THE TASK: Of the lines below, write out exactly those from the line with "(* ===== verification/Migration.v ===== *)" through the line with "on a host, the", both included, and skip the rest.

PROVIDED RECORDS:
********************

Lemma reject_symlink_ok p w :
  (∀ t, nodes w !! p ≠ Some (Symlink t)) →
  ∃ w', reject_symlink no_fault p w = (Ok (), w') ∧ nodes w' = nodes w.
Proof.
  intros H. unfold reject_symlink, mbind, st_bind, st_try, symlink_metadata, syscall. simpl.
  destruct (nodes w !! p) as [[]|] eqn:E; simpl; eauto. by destruct (H target).
Qed.

(** What [save_state] stored under any failures that did not stop it,
    [load_state] gives back, provided the parser inverts the printer on the
    record. *)
Theorem save_load_roundtrip euid umask fault pid nonce encode decode root r w w' :
  decode (state_text encode r) = Some r →
  save_state euid umask fault pid nonce encode root r w = (Ok (), w') →
  ∃ w'', load_state no_fault decode root (operation_id r) w' = (Ok r, w'')
         ∧ nodes w'' = nodes w'.
Proof.
  intros Hdec H. apply save_state_spec in H as (_ & H).
  destruct (H eq_refl) as ([m Hd] & Ho & Hr & _ & _ & _ & Hv & Hid).
  unfold load_state, mbind, st_bind, st_lift. rewrite Hid.
  destruct (reject_symlink_ok root w') as (w1 & -> & N1); [by rewrite Hr|].
  destruct (reject_symlink_ok (join root (operation_id r)) w1) as (w2 & -> & N2);
    [by rewrite N1, Ho|].
  destruct (reject_symlink_ok (join (join root (operation_id r)) "state.json") w2)
    as (w3 & -> & N3); [by rewrite N2, N1, Hd|].
  unfold io, st_map_err, read_nofollow, syscall. simpl. rewrite N3, N2, N1, Hd. simpl.
  rewrite Hdec. simpl. pose proof Hv as Hv'. rewrite validate_state_Ok in Hv'.
  rewrite (wf_schema r Hv'), !eqb_refl. simpl. rewrite Hv. eauto.
Qed.
(* ===== verification/ManifestData.v ===== *)
(** * Release manifests (src/core/src/manifest.rs and migration.rs, data)

    The signed description of a release route: its repositories, its policy and,
    for package maintenance, the exact package migrations. *)

From S2P Require Import Prelude RustStr State Preflight Solver.

Open Scope bool_scope.
Open Scope lyra_scope.

Definition MANIFEST_SCHEMA_VERSION : Z := 1.

Inductive ManifestStatus : Set := Testing | Status_Available | Paused | Withdrawn.
Inductive ManifestChannelPolicy : Set := Channel_Stable | Channel_Testing.

Record RepositoryTransition := {
  repo_alias : string;
  base_url : string;
  signing_key_url : string;
  signing_key_fingerprint : string;
  priority : Z;
}.

Record VendorTransitionWire := {
  wire_from : string;
  wire_to : string;
  wire_packages : option (list string);
}.

Record PackageMigration := {
  mig_name : string;
  mig_architecture : string;
  from_version : string;
  from_vendor : string;
  to_version : string;
  to_vendor : string;
  mig_repository_alias : string;
  mig_sha256 : string;
  (** Absent translations stay absent. *)
  if_installed : bool;
}.

Record ReleaseManifest := {
  man_schema_version : Z;
  man_sequence : Z;
  status : ManifestStatus;
  valid_from : string;
  valid_until : string;
  man_source : ReleaseIdentity;
  man_target : ReleaseIdentity;
  minimum_updater_version : string;
  man_minimum_free_space_bytes : Z;
  man_repositories : list RepositoryTransition;
  man_allowed_removals : list string;
  man_allowed_vendor_transitions : list VendorTransitionWire;
  man_lockstep_packages : list (list string);
  package_migration : option (list PackageMigration);
}.

#[export] Instance ManifestStatus_eq_dec : EqDecision ManifestStatus.
Proof. solve_decision. Defined.
#[export] Instance ManifestChannelPolicy_eq_dec : EqDecision ManifestChannelPolicy.
Proof. solve_decision. Defined.
#[export] Instance RepositoryTransition_eq_dec : EqDecision RepositoryTransition.
Proof. solve_decision. Defined.
#[export] Instance VendorTransitionWire_eq_dec : EqDecision VendorTransitionWire.
Proof. solve_decision. Defined.
#[export] Instance PackageMigration_eq_dec : EqDecision PackageMigration.
Proof. solve_decision. Defined.
#[export] Instance ReleaseManifest_eq_dec : EqDecision ReleaseManifest.
Proof. solve_decision. Defined.

Definition operation (self : ReleaseManifest) : OperationKind :=
  if is_some (package_migration self) then State.PackageMigration else ReleaseUpgrade.

Definition solver_policy (self : ReleaseManifest) : SolverPolicy := {|
  allowed_removals := man_allowed_removals self;
  allowed_vendor_transitions :=
    map (λ t, {| from := wire_from t; to := wire_to t; packages := wire_packages t |})
      (man_allowed_vendor_transitions self);
  lockstep_packages := man_lockstep_packages self |}.
(* ===== verification/Migration.v ===== *)
(** * Signed package maintenance (src/core/src/migration.rs and
      src/service/src/migration.rs)

    The validation of the migrations of a manifest, the migrations still pending
    on a host, the check of a solver's transaction against them, and the
    arguments of the package manager. *)

From S2P Require Import Prelude RustStr State Preflight Solver ManifestData.

Open Scope bool_scope.
Open Scope lyra_scope.

(* ------------------------------------------------------------------ *)
(** ** Validation *)

Inductive MigrationError : Set :=
  | InvalidPolicy | InstalledIdentity (name : string)
  | UnexpectedTransaction | AlreadyApplied.

#[export] Instance MigrationError_eq_dec : EqDecision MigrationError.
Proof. solve_decision. Defined.

Definition valid_edition (value : string) : bool :=
  match value with
  | EmptyString => false
  | String b _ =>
      (str_len value <=? 256)%Z && is_ascii_alphanumeric b
      && bytes_all (λ b, is_ascii_alphanumeric b || byte_in "._:+~^-" b) value
  end.

Definition migration_digest (value : string) : bool :=
  (str_len value =? 64)%Z
  && bytes_all (λ b, is_ascii_digit b || in_range 97 102 b) value.

(** The refusal of one migration, apart from the uniqueness of its name. *)
Definition invalid_migration (manifest : ReleaseManifest) (first : PackageMigration)
    (p : PackageMigration) : bool :=
  negb (contains ["x86_64"; "noarch"] (mig_architecture p))
  || negb (valid_edition (from_version p)) || negb (valid_edition (to_version p))
  || negb (valid_vendor (from_vendor p)) || negb (valid_vendor (to_vendor p))
  || (from_version p ==? to_version p)
  || negb (migration_digest (mig_sha256 p))
  || negb (list_any (λ r, repo_alias r ==? mig_repository_alias p)
             (man_repositories manifest))
  || (mig_repository_alias p !=? mig_repository_alias first).

(** [packages.iter().any(...)] with the set of names seen so far. *)
Fixpoint any_invalid (manifest : ReleaseManifest) (first : PackageMigration)
    (names : gset string) (ps : list PackageMigration) : bool :=
  match ps with
  | [] => false
  | p :: ps' =>
      negb (valid_package (mig_name p)) || bool_decide (mig_name p ∈ names)
      || invalid_migration manifest first p
      || any_invalid manifest first ({[mig_name p]} ∪ names) ps'
  end.

Definition unscoped_rule (ps : list PackageMigration) (rule : VendorTransitionWire) : bool :=
  is_none_or (wire_packages rule) (λ scope,
    list_any (λ name,
      negb (list_any (λ p, (mig_name p ==? name) && (from_vendor p ==? wire_from rule)
                           && (to_vendor p ==? wire_to rule)) ps)) scope).

Definition validate_migration (manifest : ReleaseManifest) : result MigrationError unit :=
  match package_migration manifest with
  | None => Ok ()
  | Some ps =>
      match ps with
      | [] => Err InvalidPolicy
      | first :: _ =>
          if (man_source manifest !=? man_target manifest)
             || (64 <? length ps)%nat
             || list_all if_installed ps
             || negb (man_allowed_removals manifest ==? [])
             || negb (man_lockstep_packages manifest ==? [])
             || any_invalid manifest first ∅ ps
             || list_any (unscoped_rule ps) (man_allowed_vendor_transitions manifest)
          then Err InvalidPolicy else Ok ()
      end
  end.

(* ------------------------------------------------------------------ *)
(** ** Pending migrations *)

(** The decision on one migration: skip it or keep it, or refuse. *)
Definition classify (installed : list InstalledPackage) (package : PackageMigration)
  : result MigrationError bool :=
  let matching := List.filter (λ p, pkg_name p ==? mig_name package) installed in
  match matching with
  | [] =>
      if if_installed package then Ok false else Err (InstalledIdentity (mig_name package))
  | [current] =>
      if pkg_architecture current !=? mig_architecture package
      then Err (InstalledIdentity (mig_name package))
      else if (pkg_version current ==? to_version package)
              && (pkg_vendor current ==? to_vendor package)
      then Ok false
      else if (pkg_version current !=? from_version package)
              || (pkg_vendor current !=? from_vendor package)
      then Err (InstalledIdentity (mig_name package))
      else Ok true
  | _ => Err (InstalledIdentity (mig_name package))
  end.
(* ===== verification/Protocol.v ===== *)
(** * The protocol of clients and service (src/protocol/src/lib.rs)

    Requests, responses, events and the predicates that gate a request: the
    protocol version, its identifier and whether it needs authorization. *)

From S2P Require Import Prelude RustStr Recovery State Preflight Solver Plan ManifestData.

Open Scope bool_scope.
Open Scope lyra_scope.

Definition PROTOCOL_VERSION : Z := 3.

Inductive RecoveryAction : Set := ShowDiagnostics | Rollback | KeepCurrent.
Inductive EventLevel : Set := Info | Warning | Level_Error.
Inductive EventSource : Set := Source_Service | ZypperStdout | ZypperStderr.

Record TechnicalLine := {
  line_source : EventSource;
  line_text : string;
  line_truncated : bool;
}.

Record OperationEvent := {
  event_operation_id : string;
  event_sequence : Z;
  occurred_at : string;
  event_state : OperationState;
  level : EventLevel;
  message_id : string;
  fields : gmap string string;
  technical : option TechnicalLine;
}.

Record PlannedUpdate := {
  planned_facts : HostFacts;
  planned_solver : SolverResult;
  planned_preflight : PreflightReport;
  planned_plan : UpgradePlan;
  planned_sha256 : string;
  planned_manifest : option ReleaseManifest;
}.

#[export] Instance RecoveryAction_eq_dec : EqDecision RecoveryAction.
Proof. solve_decision. Defined.
#[export] Instance EventLevel_eq_dec : EqDecision EventLevel.
Proof. solve_decision. Defined.
#[export] Instance EventSource_eq_dec : EqDecision EventSource.
Proof. solve_decision. Defined.
#[export] Instance TechnicalLine_eq_dec : EqDecision TechnicalLine.
Proof. solve_decision. Defined.
#[export] Instance OperationEvent_eq_dec : EqDecision OperationEvent.
Proof. solve_decision. Defined.
#[export] Instance HostFacts_eq_dec : EqDecision HostFacts.
Proof. solve_decision. Defined.
#[export] Instance SolverResult_eq_dec : EqDecision SolverResult.
Proof. solve_decision. Defined.
#[export] Instance PreflightReport_eq_dec : EqDecision PreflightReport.
Proof. solve_decision. Defined.
#[export] Instance PlannedUpdate_eq_dec : EqDecision PlannedUpdate.
Proof. solve_decision. Defined.

Inductive Request : Type :=
  | CheckRelease (version : Z) (id : string)
  | ReadTrustState (version : Z) (id : string)
  | ReadRecoveryReadiness (version : Z) (id : string)
  | Inspect (version : Z) (id : string)
  | PlanUpdate (version : Z) (id : string)
  | PlanReleaseUpgrade (version : Z) (id manifest_sha256 : string)
  | Start (version : Z) (id operation_id plan_sha256 : string) (confirmed : bool)
      (planned : PlannedUpdate)
  | Status (version : Z) (id operation_id : string) (after_sequence : option Z)
  | Cancel (version : Z) (id operation_id : string)
  | AcknowledgeRecovery (version : Z) (id operation_id : string)
      (recovery_action : RecoveryAction).

Inductive Response : Type :=
  | PreflightBlocked (id : string) (issues : list PreflightIssue)
  | ReleaseOffer (id manifest_sha256 : string) (manifest : ReleaseManifest) (cached : bool)
  | TrustState (id : string) (last_manifest_sequence : option Z)
  | RecoveryReadiness (id : string) (snapper_root_configured : bool)
  | Rejected (id error_code : string)
  | Accepted (id : string) (operation_id : option string)
  | Inspection (id : string) (facts : HostFacts) (preflight : PreflightReport)
  | Response_Plan (id operation_id plan_sha256 : string) (plan : UpgradePlan)
      (preflight : PreflightReport) (planned : PlannedUpdate)
  | Response_Status (id operation_id : string) (sequence : Z) (state : OperationState)
      (snapshot_number : option Z) (recovered : bool) (error_code : option string)
      (events : list OperationEvent) (report : option InventoryReport).

Definition protocol_version (self : Request) : Z :=
  match self with
  | CheckRelease v _ | ReadTrustState v _ | ReadRecoveryReadiness v _ | Inspect v _
  | PlanUpdate v _ | PlanReleaseUpgrade v _ _ | Start v _ _ _ _ _ | Status v _ _ _
  | Cancel v _ _ | AcknowledgeRecovery v _ _ _ => v
  end.

Definition is_supported (self : Request) : bool :=
  (protocol_version self =? PROTOCOL_VERSION)%Z.

Definition request_id (self : Request) : string :=
  match self with
  | CheckRelease _ i | ReadTrustState _ i | ReadRecoveryReadiness _ i | Inspect _ i
  | PlanUpdate _ i | PlanReleaseUpgrade _ i _ | Start _ i _ _ _ _ | Status _ i _ _
  | Cancel _ i _ | AcknowledgeRecovery _ i _ _ => i
  end.

Definition needs_authorization (self : Request) : bool :=
  match self with
  | Start _ _ _ _ _ _ | Cancel _ _ _ => true
  | AcknowledgeRecovery _ _ _ (Rollback | KeepCurrent) => true
  | _ => false
  end.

********************

COMPLETED TASK:
(* ===== verification/Migration.v ===== *)
(** * Signed package maintenance (src/core/src/migration.rs and
      src/service/src/migration.rs)

    The validation of the migrations of a manifest, the migrations still pending
    on a host, the check of a solver's transaction against them, and the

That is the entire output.